- Work task
Locate the word "self" in the data below, then copy every line that holds it.
####
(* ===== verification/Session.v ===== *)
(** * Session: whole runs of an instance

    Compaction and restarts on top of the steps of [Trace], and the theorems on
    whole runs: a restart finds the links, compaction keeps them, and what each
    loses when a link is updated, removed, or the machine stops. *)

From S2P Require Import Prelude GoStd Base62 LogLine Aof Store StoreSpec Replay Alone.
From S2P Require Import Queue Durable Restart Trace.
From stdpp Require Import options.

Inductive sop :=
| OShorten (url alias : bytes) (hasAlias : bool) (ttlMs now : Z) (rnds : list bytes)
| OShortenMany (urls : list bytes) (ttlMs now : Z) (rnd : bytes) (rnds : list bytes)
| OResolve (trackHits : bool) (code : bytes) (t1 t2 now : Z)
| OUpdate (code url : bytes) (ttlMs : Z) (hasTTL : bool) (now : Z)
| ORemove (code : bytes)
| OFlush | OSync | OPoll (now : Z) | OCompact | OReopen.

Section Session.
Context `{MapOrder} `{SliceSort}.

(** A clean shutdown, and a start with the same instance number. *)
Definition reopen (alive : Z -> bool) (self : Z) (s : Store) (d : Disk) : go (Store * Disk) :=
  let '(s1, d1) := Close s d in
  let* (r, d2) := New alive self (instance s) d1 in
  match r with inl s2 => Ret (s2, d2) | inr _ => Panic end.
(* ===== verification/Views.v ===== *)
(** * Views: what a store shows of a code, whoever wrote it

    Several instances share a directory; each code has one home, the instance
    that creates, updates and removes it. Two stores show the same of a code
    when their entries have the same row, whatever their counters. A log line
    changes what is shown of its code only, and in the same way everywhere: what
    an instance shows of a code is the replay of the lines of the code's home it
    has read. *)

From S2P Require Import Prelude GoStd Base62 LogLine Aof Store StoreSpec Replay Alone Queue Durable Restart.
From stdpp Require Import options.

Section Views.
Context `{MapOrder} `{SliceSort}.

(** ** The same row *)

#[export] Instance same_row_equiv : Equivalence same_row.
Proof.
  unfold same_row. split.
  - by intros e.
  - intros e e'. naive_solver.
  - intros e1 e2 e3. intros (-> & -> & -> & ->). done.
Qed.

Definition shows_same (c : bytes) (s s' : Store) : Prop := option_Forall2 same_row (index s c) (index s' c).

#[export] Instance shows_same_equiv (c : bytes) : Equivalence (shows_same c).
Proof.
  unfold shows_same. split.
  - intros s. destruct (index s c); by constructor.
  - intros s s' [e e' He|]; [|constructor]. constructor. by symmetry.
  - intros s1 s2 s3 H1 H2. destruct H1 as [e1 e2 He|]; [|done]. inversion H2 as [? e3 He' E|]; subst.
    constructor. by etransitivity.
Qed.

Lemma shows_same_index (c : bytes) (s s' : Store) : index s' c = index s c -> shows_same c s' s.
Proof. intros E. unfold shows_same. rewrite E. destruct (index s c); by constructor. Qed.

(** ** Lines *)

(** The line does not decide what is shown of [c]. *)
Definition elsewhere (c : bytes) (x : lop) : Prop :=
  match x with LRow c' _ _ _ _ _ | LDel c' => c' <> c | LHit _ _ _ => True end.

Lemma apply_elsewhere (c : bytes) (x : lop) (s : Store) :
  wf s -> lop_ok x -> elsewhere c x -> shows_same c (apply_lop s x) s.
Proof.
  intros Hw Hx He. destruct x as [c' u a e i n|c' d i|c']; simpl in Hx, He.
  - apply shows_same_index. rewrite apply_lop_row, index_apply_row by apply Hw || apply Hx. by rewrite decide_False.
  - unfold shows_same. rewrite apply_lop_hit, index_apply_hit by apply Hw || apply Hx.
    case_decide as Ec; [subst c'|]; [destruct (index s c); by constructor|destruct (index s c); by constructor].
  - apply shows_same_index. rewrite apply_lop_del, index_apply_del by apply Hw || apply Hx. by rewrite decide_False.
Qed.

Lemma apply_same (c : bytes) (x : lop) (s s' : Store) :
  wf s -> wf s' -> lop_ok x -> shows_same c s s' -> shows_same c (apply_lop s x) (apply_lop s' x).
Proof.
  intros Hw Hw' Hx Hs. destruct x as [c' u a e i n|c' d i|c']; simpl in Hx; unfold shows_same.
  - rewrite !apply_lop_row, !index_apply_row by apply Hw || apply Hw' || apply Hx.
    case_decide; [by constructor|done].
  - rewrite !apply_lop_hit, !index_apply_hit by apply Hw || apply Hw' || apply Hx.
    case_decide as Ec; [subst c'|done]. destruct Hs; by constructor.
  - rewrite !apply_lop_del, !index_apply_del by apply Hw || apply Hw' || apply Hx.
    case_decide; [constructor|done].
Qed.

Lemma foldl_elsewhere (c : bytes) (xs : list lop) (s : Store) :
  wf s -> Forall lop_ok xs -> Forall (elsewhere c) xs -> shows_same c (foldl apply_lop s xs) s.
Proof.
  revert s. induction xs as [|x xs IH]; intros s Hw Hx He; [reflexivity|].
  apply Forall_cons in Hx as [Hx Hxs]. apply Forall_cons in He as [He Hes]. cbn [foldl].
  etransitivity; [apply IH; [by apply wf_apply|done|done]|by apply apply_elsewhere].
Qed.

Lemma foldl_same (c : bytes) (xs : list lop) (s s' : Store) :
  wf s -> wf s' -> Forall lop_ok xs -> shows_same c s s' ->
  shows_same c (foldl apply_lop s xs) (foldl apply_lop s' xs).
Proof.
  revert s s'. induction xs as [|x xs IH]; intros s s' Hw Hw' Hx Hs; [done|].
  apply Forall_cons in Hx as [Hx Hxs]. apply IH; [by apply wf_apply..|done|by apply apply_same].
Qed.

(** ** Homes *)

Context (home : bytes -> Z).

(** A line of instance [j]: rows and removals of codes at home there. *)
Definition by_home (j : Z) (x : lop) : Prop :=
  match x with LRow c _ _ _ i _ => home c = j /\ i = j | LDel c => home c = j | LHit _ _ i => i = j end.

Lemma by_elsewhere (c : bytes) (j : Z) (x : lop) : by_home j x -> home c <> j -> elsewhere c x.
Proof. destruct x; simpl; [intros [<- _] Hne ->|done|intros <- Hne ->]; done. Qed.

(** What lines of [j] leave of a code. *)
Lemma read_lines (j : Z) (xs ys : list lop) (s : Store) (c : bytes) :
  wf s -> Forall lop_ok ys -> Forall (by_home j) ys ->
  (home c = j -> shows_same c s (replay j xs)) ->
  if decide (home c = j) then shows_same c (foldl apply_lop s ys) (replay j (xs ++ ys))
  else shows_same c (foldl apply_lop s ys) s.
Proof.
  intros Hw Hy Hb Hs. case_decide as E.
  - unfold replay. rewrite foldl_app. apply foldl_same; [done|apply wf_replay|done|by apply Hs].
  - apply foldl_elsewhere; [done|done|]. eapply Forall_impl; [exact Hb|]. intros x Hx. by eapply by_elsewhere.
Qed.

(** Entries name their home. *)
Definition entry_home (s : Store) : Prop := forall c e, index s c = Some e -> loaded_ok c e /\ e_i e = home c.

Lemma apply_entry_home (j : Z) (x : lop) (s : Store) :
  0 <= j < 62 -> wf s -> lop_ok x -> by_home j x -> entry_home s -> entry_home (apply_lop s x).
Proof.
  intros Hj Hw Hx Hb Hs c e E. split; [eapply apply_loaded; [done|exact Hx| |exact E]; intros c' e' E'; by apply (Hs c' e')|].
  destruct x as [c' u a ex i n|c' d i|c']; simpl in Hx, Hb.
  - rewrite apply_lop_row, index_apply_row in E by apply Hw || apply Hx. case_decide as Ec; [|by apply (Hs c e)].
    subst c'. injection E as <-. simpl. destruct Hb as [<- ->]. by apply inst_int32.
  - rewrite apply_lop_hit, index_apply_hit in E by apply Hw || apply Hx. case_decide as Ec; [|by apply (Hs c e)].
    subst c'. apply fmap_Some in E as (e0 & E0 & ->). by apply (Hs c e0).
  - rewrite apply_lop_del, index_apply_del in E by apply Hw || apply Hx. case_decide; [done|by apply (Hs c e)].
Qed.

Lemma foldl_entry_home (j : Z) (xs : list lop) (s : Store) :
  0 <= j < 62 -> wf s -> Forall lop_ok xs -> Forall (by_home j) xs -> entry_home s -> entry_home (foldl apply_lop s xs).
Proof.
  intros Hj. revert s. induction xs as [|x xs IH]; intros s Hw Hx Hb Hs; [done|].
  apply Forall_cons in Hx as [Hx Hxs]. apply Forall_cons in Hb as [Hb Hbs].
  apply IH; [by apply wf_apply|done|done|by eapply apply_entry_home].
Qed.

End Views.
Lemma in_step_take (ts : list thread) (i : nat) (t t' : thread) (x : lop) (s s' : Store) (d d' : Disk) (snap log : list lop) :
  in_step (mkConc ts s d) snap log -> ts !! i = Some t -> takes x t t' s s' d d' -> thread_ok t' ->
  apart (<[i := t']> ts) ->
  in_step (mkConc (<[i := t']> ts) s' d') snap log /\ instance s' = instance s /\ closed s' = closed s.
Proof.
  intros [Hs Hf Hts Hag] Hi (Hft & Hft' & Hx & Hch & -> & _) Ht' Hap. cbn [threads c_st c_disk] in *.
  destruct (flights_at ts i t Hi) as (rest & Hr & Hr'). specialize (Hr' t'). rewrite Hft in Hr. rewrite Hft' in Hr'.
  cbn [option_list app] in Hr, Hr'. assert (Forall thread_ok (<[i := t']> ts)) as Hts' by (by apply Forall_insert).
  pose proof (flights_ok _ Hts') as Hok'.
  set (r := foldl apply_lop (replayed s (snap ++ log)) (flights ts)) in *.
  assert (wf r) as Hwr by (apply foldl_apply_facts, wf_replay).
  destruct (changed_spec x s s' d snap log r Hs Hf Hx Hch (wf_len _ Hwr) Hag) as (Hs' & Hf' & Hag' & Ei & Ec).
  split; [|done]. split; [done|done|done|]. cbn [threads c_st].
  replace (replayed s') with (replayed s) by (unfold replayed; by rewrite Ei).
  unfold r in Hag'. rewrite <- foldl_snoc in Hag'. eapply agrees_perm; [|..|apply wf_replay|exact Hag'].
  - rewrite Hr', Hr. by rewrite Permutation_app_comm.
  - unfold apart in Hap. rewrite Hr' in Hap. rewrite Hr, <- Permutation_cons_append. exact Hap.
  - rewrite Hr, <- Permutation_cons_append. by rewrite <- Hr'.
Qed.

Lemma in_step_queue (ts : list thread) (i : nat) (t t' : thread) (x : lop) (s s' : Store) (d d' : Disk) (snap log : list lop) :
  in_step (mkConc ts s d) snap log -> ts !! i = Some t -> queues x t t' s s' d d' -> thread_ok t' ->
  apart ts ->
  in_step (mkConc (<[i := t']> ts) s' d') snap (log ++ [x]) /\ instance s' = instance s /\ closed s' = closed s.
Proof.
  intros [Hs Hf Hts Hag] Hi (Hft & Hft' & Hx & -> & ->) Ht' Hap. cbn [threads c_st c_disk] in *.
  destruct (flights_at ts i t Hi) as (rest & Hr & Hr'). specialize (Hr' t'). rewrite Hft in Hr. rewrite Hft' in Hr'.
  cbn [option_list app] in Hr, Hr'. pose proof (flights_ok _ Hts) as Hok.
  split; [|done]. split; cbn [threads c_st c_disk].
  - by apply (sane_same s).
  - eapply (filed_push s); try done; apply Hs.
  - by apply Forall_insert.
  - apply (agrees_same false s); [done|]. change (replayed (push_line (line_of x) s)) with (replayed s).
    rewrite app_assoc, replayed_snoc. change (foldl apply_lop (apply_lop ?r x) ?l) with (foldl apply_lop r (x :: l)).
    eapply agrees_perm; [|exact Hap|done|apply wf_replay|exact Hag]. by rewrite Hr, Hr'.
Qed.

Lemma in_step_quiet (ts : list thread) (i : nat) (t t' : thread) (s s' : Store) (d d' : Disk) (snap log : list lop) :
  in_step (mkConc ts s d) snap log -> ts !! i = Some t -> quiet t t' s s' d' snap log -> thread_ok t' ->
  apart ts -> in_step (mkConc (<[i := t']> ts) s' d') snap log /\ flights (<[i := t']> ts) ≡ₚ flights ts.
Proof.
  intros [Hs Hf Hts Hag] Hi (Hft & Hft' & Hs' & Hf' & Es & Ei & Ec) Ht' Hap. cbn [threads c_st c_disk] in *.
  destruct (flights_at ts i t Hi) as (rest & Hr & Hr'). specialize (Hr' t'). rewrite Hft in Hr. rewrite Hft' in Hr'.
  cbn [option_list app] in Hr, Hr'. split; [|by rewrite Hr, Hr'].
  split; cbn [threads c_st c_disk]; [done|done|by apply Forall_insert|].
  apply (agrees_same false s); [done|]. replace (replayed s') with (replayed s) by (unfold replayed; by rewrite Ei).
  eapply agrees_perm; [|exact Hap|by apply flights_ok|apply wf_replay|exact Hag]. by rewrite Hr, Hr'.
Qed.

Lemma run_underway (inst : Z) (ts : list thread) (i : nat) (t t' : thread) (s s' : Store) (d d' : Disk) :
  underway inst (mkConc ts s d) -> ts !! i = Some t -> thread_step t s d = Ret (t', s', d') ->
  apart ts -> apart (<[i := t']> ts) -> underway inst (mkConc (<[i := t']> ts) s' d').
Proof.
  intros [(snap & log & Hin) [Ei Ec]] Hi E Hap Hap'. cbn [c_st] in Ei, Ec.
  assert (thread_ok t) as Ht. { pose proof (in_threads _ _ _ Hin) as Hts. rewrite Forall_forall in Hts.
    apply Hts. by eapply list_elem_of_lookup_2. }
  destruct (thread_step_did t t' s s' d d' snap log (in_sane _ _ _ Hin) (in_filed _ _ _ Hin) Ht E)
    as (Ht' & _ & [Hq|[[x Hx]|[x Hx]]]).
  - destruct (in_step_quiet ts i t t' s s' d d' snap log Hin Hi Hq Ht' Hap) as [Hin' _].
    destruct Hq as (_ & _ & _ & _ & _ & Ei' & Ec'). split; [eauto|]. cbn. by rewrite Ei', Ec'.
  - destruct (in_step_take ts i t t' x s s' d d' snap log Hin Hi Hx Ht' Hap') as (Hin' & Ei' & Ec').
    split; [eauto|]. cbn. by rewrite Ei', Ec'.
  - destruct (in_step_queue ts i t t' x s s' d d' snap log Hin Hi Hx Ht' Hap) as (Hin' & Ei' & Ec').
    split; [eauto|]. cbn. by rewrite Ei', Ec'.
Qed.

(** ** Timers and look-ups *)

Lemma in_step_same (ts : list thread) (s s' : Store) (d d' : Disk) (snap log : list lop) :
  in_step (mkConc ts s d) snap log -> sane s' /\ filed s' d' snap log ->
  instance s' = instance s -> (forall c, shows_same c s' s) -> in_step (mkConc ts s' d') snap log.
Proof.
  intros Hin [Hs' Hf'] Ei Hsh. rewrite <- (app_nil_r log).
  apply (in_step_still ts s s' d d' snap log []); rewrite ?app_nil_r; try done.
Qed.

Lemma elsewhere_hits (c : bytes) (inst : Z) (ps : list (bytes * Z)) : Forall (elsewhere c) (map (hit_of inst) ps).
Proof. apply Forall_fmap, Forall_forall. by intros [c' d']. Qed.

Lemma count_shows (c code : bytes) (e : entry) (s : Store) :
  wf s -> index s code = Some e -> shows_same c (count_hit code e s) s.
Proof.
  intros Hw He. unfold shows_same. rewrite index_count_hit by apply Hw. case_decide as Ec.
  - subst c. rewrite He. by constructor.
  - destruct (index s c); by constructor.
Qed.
####
- Exercise answer
Definition reopen (alive : Z -> bool) (self : Z) (s : Store) (d : Disk) : go (Store * Disk) :=
  let* (r, d2) := New alive self (instance s) d1 in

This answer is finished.